→ **Description of the task**
What lines below include the string "tokens"? Pick them out and copy them.

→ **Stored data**
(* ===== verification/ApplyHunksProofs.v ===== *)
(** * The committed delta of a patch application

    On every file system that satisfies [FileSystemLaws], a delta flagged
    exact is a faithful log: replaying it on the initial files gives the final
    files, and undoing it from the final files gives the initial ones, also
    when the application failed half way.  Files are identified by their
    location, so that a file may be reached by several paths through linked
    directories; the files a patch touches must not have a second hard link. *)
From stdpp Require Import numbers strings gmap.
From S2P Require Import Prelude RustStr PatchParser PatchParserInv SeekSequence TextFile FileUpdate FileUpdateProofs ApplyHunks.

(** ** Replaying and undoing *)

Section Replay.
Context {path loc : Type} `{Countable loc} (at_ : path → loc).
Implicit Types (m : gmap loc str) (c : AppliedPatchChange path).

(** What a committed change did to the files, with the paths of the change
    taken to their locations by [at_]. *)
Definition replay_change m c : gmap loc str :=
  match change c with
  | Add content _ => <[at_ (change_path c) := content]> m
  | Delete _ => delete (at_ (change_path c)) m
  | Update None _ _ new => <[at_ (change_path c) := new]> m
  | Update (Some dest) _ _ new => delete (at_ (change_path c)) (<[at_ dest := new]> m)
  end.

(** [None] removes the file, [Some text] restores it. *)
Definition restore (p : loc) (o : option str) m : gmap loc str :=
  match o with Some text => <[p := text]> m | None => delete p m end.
--
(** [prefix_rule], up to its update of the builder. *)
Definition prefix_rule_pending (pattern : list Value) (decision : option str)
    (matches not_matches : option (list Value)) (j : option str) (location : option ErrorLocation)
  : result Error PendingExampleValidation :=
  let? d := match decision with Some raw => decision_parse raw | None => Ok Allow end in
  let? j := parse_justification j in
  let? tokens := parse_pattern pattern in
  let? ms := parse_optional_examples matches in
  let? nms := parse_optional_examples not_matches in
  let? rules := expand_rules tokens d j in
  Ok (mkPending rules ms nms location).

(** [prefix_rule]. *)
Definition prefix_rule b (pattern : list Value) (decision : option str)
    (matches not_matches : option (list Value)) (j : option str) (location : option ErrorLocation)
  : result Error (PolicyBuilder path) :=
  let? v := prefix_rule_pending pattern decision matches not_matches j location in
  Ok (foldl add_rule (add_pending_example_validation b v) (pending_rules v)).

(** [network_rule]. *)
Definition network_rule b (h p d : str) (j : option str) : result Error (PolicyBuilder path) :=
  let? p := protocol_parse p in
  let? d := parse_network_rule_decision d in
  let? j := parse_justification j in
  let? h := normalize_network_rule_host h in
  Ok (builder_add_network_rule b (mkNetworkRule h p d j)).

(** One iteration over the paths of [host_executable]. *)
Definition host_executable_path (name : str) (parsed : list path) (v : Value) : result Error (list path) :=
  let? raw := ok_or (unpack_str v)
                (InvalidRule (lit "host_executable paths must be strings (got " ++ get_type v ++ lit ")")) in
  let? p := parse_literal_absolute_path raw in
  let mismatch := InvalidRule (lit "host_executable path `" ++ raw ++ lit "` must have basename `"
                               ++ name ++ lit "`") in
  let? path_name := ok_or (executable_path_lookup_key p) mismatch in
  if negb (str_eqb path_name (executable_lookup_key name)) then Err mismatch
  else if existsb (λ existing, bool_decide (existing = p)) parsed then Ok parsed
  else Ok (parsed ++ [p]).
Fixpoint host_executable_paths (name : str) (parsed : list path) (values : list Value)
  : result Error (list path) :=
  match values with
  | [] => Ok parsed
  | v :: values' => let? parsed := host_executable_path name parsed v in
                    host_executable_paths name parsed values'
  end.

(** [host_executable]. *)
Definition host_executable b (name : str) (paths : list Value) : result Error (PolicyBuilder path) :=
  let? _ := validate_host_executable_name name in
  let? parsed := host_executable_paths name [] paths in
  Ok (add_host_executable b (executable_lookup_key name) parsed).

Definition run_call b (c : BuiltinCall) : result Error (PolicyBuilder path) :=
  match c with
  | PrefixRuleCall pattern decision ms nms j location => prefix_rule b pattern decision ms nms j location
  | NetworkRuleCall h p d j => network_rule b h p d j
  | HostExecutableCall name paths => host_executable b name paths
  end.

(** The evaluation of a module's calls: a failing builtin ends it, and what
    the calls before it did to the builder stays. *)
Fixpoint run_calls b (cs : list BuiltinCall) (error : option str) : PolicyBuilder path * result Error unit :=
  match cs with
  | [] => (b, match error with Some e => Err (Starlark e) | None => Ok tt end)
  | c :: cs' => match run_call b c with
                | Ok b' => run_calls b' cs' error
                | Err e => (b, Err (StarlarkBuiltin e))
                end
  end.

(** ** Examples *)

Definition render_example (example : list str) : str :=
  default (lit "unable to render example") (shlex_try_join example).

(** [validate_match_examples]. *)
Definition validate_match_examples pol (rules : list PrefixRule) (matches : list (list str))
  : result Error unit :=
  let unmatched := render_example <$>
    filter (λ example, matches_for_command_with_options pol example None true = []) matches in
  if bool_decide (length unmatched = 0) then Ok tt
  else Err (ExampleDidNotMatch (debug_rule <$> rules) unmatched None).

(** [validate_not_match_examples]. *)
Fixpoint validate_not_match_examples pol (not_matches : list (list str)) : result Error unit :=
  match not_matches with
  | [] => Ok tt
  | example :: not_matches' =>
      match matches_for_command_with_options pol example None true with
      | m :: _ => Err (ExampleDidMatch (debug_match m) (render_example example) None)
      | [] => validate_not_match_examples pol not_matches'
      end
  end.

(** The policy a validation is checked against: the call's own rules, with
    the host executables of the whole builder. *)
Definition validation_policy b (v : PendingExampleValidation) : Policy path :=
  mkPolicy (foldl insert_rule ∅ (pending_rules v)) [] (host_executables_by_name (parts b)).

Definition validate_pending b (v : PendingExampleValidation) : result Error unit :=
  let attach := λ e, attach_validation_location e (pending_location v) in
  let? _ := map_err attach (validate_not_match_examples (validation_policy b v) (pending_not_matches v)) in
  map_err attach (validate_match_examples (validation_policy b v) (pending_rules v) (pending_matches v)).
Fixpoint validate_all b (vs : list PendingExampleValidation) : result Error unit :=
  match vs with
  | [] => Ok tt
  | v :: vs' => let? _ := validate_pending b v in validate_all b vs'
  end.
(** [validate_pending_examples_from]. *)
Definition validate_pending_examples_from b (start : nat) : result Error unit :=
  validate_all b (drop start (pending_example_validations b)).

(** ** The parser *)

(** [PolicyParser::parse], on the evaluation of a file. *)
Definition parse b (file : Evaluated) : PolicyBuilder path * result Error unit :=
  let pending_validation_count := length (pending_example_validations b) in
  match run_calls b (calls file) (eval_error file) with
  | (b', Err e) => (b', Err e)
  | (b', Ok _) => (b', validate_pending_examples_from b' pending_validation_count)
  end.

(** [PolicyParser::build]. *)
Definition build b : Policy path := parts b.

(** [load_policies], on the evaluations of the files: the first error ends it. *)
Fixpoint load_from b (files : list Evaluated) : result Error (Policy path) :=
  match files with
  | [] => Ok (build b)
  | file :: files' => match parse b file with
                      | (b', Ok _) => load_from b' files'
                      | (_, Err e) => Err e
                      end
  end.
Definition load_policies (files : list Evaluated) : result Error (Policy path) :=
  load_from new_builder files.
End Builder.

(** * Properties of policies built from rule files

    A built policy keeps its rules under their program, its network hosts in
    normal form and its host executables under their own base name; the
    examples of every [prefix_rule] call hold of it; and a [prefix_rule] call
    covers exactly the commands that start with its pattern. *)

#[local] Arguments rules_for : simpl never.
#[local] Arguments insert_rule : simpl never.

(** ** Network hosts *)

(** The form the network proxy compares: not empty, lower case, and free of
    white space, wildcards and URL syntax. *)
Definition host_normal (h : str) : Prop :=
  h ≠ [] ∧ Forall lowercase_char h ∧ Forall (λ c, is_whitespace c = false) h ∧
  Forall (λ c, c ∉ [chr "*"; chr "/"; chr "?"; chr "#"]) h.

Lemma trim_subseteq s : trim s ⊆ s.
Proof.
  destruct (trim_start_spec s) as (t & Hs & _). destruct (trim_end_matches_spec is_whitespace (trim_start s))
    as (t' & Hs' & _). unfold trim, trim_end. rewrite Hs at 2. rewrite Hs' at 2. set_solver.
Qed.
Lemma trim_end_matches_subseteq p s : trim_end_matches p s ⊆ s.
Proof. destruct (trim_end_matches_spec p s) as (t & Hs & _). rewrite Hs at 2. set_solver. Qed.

→ **Written reply**
  let? tokens := parse_pattern pattern in
  let? rules := expand_rules tokens d j in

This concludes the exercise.